• WHAT IS EXPECTED: Each line below with the word "unfold" needs to be copied.

• DATA:
━━━━━━━━━━━━━━━━━━━━━━━━━━━━━━

(* ===== verification/BTreeKeys.v ===== *)
(** * Keys of the catalog and extents B-trees

    The four [keyCompareProc]s the volume code opens its B-trees with:
    [CompareCatalogKeys] and [CompareExtendedCatalogKeys]
    (hfsplus/hfscommon/Catalog/Catalog.c), [CompareExtentKeys] and
    [CompareExtentKeysPlus] (hfsplus/hfscommon/Misc/FileExtentMapping.c), on the
    bytes of the keys (structures of hfsplus/hfs_format.h).  Each is an instance
    of [KeyCompare], the interface the node search relies on. *)
From S2P Require Import Prelude Bytes UnicodeCompare BTreeNode.

(** The message about a wrong length does not change the result. *)
Definition CompareExtentKeys (searchKey trialKey : buffer) : outcome Z :=
  _ ← load8 searchKey 0;
  _ ← load8 trialKey 0;
  sFile ← load32 searchKey 2;
  tFile ← load32 trialKey 2;
  if sFile =? tFile then
    sFork ← load8 searchKey 1;
    tFork ← load8 trialKey 1;
    if sFork =? tFork then
      sBlock ← load16 searchKey 6;
      tBlock ← load16 trialKey 6;
      Ok (if sBlock =? tBlock then 0 else if tBlock <? sBlock then 1 else -1)
    else Ok (if tFork <? sFork then 1 else -1)
  else Ok (if tFile <? sFile then 1 else -1).

Definition CompareExtentKeysPlus (searchKey trialKey : buffer) : outcome Z :=
  _ ← load16 searchKey 0;
  _ ← load16 trialKey 0;
  sFile ← load32 searchKey 4;
  tFile ← load32 trialKey 4;
  if sFile =? tFile then
    sFork ← load8 searchKey 2;
    tFork ← load8 trialKey 2;
    if sFork =? tFork then
      sBlock ← load32 searchKey 8;
      tBlock ← load32 trialKey 8;
      Ok (if sBlock =? tBlock then 0 else if tBlock <? sBlock then 1 else -1)
    else Ok (if tFork <? sFork then 1 else -1)
  else Ok (if tFile <? sFile then 1 else -1).

Definition CompareCatalogKeys (searchKey trialKey : buffer) : outcome Z :=
  searchParentID ← load32 searchKey 2;
  trialParentID ← load32 trialKey 2;
  if trialParentID <? searchParentID then Ok 1
  else if searchParentID <? trialParentID then Ok (-1)
  else FastRelString (drop 6 searchKey) (drop 6 trialKey).

(** The [n] characters of [nodeName.unicode] at [p]. *)
Fixpoint unicode (n : nat) (m : buffer) (p : Z) : outcome (list Z) :=
  match n with
  | O => Ok []
  | S n => c ← load16 m p; cs ← unicode n m (p + 2); Ok (c :: cs)
  end.

Definition CompareExtendedCatalogKeys (searchKey trialKey : buffer) : outcome Z :=
  searchParentID ← load32 searchKey 2;
  trialParentID ← load32 trialKey 2;
  if trialParentID <? searchParentID then Ok 1
  else if searchParentID <? trialParentID then Ok (-1)
  else
    sLength ← load16 searchKey 6;
    tLength ← load16 trialKey 6;
    if (sLength =? 0) || (tLength =? 0) then Ok (sLength - tLength)
    else
      sName ← unicode (Z.to_nat sLength) searchKey 8;
      tName ← unicode (Z.to_nat tLength) trialKey 8;
      FastUnicodeCompare sName tName.

(** ** Reading a key that is followed by other bytes *)

(** The unsigned field of [n] bytes at [p]. *)
Definition field (m : buffer) (p n : Z) : Z := le_decode (slice m p n).

Lemma slice_app_inside a rest p n :
  0 <= p -> 0 <= n -> p + n <= Z.of_nat (length a) -> slice (a ++ rest) p n = slice a p n.
Proof.
  intros. unfold slice. rewrite drop_app_le by lia. rewrite take_app_le; [done|].
  rewrite length_drop. lia.
Qed.

Lemma get_field a rest p n :
  0 <= p -> 0 <= n -> p + n <= Z.of_nat (length a) ->
  (bs ← get_bytes (a ++ rest) p n; Ok (le_decode bs)) = Ok (field a p n).
Proof.
  intros. rewrite get_bytes_ok by (rewrite ?length_app; lia). simpl.
  by rewrite slice_app_inside.
Qed.

Lemma load8_field a rest p : 0 <= p -> p + 1 <= Z.of_nat (length a) -> load8 (a ++ rest) p = Ok (field a p 1).
Proof. intros. apply get_field; lia. Qed.
Lemma load16_field a rest p : 0 <= p -> p + 2 <= Z.of_nat (length a) -> load16 (a ++ rest) p = Ok (field a p 2).
Proof. intros. apply get_field; lia. Qed.
Lemma load32_field a rest p : 0 <= p -> p + 4 <= Z.of_nat (length a) -> load32 (a ++ rest) p = Ok (field a p 4).
Proof. intros. apply get_field; lia. Qed.

Lemma field_range m p n : Forall byte m -> 0 <= p -> 0 <= n -> p + n <= Z.of_nat (length m) ->
  0 <= field m p n < 256 ^ n.
Proof.
  intros. pose proof (le_decode_range (slice m p n) ltac:(by apply slice_bytes)) as H'.
  by rewrite slice_length in H'.
Qed.

(** The search key, which nothing follows. *)
Lemma load8_own a p : 0 <= p -> p + 1 <= Z.of_nat (length a) -> load8 a p = Ok (field a p 1).
Proof. intros. rewrite <- (load8_field a []) by done. by rewrite app_nil_r. Qed.
Lemma load16_own a p : 0 <= p -> p + 2 <= Z.of_nat (length a) -> load16 a p = Ok (field a p 2).
Proof. intros. rewrite <- (load16_field a []) by done. by rewrite app_nil_r. Qed.
Lemma load32_own a p : 0 <= p -> p + 4 <= Z.of_nat (length a) -> load32 a p = Ok (field a p 4).
Proof. intros. rewrite <- (load32_field a []) by done. by rewrite app_nil_r. Qed.

Ltac read_fields a b :=
  rewrite ?(load8_own a), ?(load16_own a), ?(load32_own a),
          ?(load8_field b), ?(load16_field b), ?(load32_field b) by lia;
  cbn [mbind outcome_bind].

(** ** Extents *)

Definition extent_key_plus (k : buffer) : Prop := 12 <= Z.of_nat (length k).
Definition extent_rank_plus (k : buffer) : list Z := [field k 4 4; field k 2 1; field k 8 4].
Definition extent_key (k : buffer) : Prop := 8 <= Z.of_nat (length k).
Definition extent_rank (k : buffer) : list Z := [field k 2 4; field k 1 1; field k 6 2].

Lemma sgn_lex3 a1 a2 a3 b1 b2 b3 :
  Z.sgn (if a1 =? b1 then
           if a2 =? b2 then if a3 =? b3 then 0 else if b3 <? a3 then 1 else -1
           else if b2 <? a2 then 1 else -1
         else if b1 <? a1 then 1 else -1) = lex_cmp [a1; a2; a3] [b1; b2; b3].
Proof. simpl. case_ztests; done || lia. Qed.

#[export] Instance CompareExtentKeysPlus_order :
  KeyCompare extent_key_plus extent_rank_plus CompareExtentKeysPlus.
Proof.
  intros a b rest Ha Hb. unfold extent_key_plus in *. unfold CompareExtentKeysPlus, extent_rank_plus.
  rewrite <- sgn_lex3. do 2 read_fields a b. destruct (field a 4 4 =? field b 4 4); [|eauto].
  read_fields a b. destruct (field a 2 1 =? field b 2 1); [|eauto]. read_fields a b. eauto.
Qed.

#[export] Instance CompareExtentKeys_order : KeyCompare extent_key extent_rank CompareExtentKeys.
Proof.
  intros a b rest Ha Hb. unfold extent_key in *. unfold CompareExtentKeys, extent_rank.
  rewrite <- sgn_lex3. do 2 read_fields a b. destruct (field a 2 4 =? field b 2 4); [|eauto].
  read_fields a b. destruct (field a 1 1 =? field b 1 1); [|eauto]. read_fields a b. eauto.
Qed.

(** ** Catalog *)

(** A comparison that is decided by the first number, or else by what follows. *)
Lemma sgn_lex_cons x y l1 l2 c r :
  c = Ok r -> Z.sgn r = lex_cmp l1 l2 ->
  exists r', (if y <? x then Ok 1 else if x <? y then Ok (-1) else c) = Ok r' /\
    Z.sgn r' = lex_cmp (x :: l1) (y :: l2).
Proof. intros -> Hr. simpl. case_ztests; eauto; lia. Qed.

Fixpoint chars (n : nat) (m : buffer) (p : Z) : list Z :=
  match n with O => [] | S n => field m p 2 :: chars n m (p + 2) end.

Lemma unicode_chars n a rest : forall p,
  0 <= p -> p + 2 * Z.of_nat n <= Z.of_nat (length a) -> unicode n (a ++ rest) p = Ok (chars n a p).
Proof.
  induction n as [|n IH]; intros p Hp Hn; simpl; [done|].
  rewrite load16_field by lia. simpl. rewrite IH by lia. done.
Qed.

Lemma chars_unichar n m : forall p, Forall byte m ->
  0 <= p -> p + 2 * Z.of_nat n <= Z.of_nat (length m) -> Forall unichar (chars n m p).
Proof.
  induction n as [|n IH]; intros p Hm Hp Hn; simpl; constructor.
  - apply (field_range m p 2); lia || done.
  - apply IH; lia || done.
Qed.

(** The characters of [nodeName]. *)
Definition node_name (k : buffer) : list Z := chars (Z.to_nat (field k 6 2)) k 8.
Definition catalog_key_plus (k : buffer) : Prop :=
  Forall byte k /\ 8 <= Z.of_nat (length k) /\ 8 + 2 * field k 6 2 <= Z.of_nat (length k).
(** Parent, then the folded name; the empty name (a thread record) first. *)
Definition catalog_rank_plus (k : buffer) : list Z :=
  field k 2 4 :: (if field k 6 2 =? 0 then [0] else 1 :: folded (node_name k)).

#[export] Instance CompareExtendedCatalogKeys_order :
  KeyCompare catalog_key_plus catalog_rank_plus CompareExtendedCatalogKeys.
Proof.
  intros a b rest (Ba & La & Na) (Bb & Lb & Nb). unfold CompareExtendedCatalogKeys.
  pose proof (field_range a 6 2 Ba ltac:(lia) ltac:(lia) ltac:(lia)) as Ra.
  pose proof (field_range b 6 2 Bb ltac:(lia) ltac:(lia) ltac:(lia)) as Rb.
  do 3 read_fields a b. unfold catalog_rank_plus.
  destruct (Z.eqb_spec (field a 6 2) 0); [|destruct (Z.eqb_spec (field b 6 2) 0)]; simpl orb; cbv iota.
  - eapply sgn_lex_cons; [done|]. simpl. case_ztests; lia.
  - eapply sgn_lex_cons; [done|]. simpl. lia.
  - pose proof (unicode_chars (Z.to_nat (field a 6 2)) a [] 8 ltac:(lia) ltac:(lia)) as Ua.
    rewrite app_nil_r in Ua. rewrite Ua, (unicode_chars _ b) by lia. simpl mbind.
    eapply sgn_lex_cons.
    + apply FastUnicodeCompare_lex; apply chars_unichar; done || lia.
    + fold (node_name a) (node_name b). cbn [lex_cmp]. rewrite Z.eqb_refl.
      destruct (lex_cmp_range (folded (node_name a)) (folded (node_name b))) as [->|[->| ->]]; done.
Qed.

Lemma rel_loop_app len cs1 cs2 r1 r2 guess :
  (len <= length cs1)%nat -> (len <= length cs2)%nat ->
  rel_loop len (cs1 ++ r1) (cs2 ++ r2) guess = rel_loop len cs1 cs2 guess.
Proof.
  revert cs1 cs2. induction len as [|len IH]; intros [|c1 cs1] [|c2 cs2] H1 H2; simpl in *; try done; try lia.
  rewrite IH by lia. done.
Qed.

Lemma FastRelString_app s1 s2 r1 r2 :
  str255 s1 -> str255 s2 ->
  FastRelString (s1 ++ r1) (s2 ++ r2) = Ok (lex_cmp (sort_words s1) (sort_words s2)).
Proof.
  intros H1 H2. rewrite <- (FastRelString_lex _ _ H1 H2).
  destruct H1 as (cs1 & -> & _ & _), H2 as (cs2 & -> & _ & _). unfold FastRelString. simpl.
  destruct (Z.eqb_spec (Z.of_nat (length cs1)) (Z.of_nat (length cs2)));
    [|destruct (Z.ltb_spec (Z.of_nat (length cs1)) (Z.of_nat (length cs2)))];
    rewrite Nat2Z.id; apply rel_loop_app; lia.
Qed.

(** The Pascal string [nodeName]. *)
Definition pascal_name (k : buffer) : list Z := take (S (Z.to_nat (field k 6 1))) (drop 6 k).
Definition catalog_key (k : buffer) : Prop :=
  7 + field k 6 1 <= Z.of_nat (length k) /\ 6 <= Z.of_nat (length k) /\ str255 (pascal_name k).
Definition catalog_rank (k : buffer) : list Z := field k 2 4 :: sort_words (pascal_name k).

Lemma drop_pascal_name k rest : catalog_key k ->
  exists rest', drop 6 (k ++ rest) = pascal_name k ++ rest'.
Proof.
  intros (Hl & H6 & _). rewrite drop_app_le by lia. unfold pascal_name.
  exists (drop (S (Z.to_nat (field k 6 1))) (drop 6 k) ++ rest).
  by rewrite app_assoc, take_drop.
Qed.

#[export] Instance CompareCatalogKeys_order : KeyCompare catalog_key catalog_rank CompareCatalogKeys.
Proof.
  intros a b rest Ha Hb. destruct (drop_pascal_name a [] Ha) as [ra Ea].
  destruct (drop_pascal_name b rest Hb) as [rb Eb]. rewrite app_nil_r in Ea.
  destruct Ha as (La & La' & Sa), Hb as (Lb & Lb' & Sb).
  unfold CompareCatalogKeys, catalog_rank. do 2 read_fields a b. rewrite Ea, Eb.
  eapply sgn_lex_cons; [by apply FastRelString_app|].
  destruct (lex_cmp_range (sort_words (pascal_name a)) (sort_words (pascal_name b))) as [->|[->| ->]]; done.
Qed.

━━━━━━━━━━━━━━━━━━━━━━━━━━━━━━

• SOLUTION TO THIS PROBLEM:
  intros. unfold slice. rewrite drop_app_le by lia. rewrite take_app_le; [done|].
  intros a b rest Ha Hb. unfold extent_key_plus in *. unfold CompareExtentKeysPlus, extent_rank_plus.
  intros a b rest Ha Hb. unfold extent_key in *. unfold CompareExtentKeys, extent_rank.
  intros a b rest (Ba & La & Na) (Bb & Lb & Nb). unfold CompareExtendedCatalogKeys.
  do 3 read_fields a b. unfold catalog_rank_plus.
  destruct H1 as (cs1 & -> & _ & _), H2 as (cs2 & -> & _ & _). unfold FastRelString. simpl.
  intros (Hl & H6 & _). rewrite drop_app_le by lia. unfold pascal_name.
  unfold CompareCatalogKeys, catalog_rank. do 2 read_fields a b. rewrite Ea, Eb.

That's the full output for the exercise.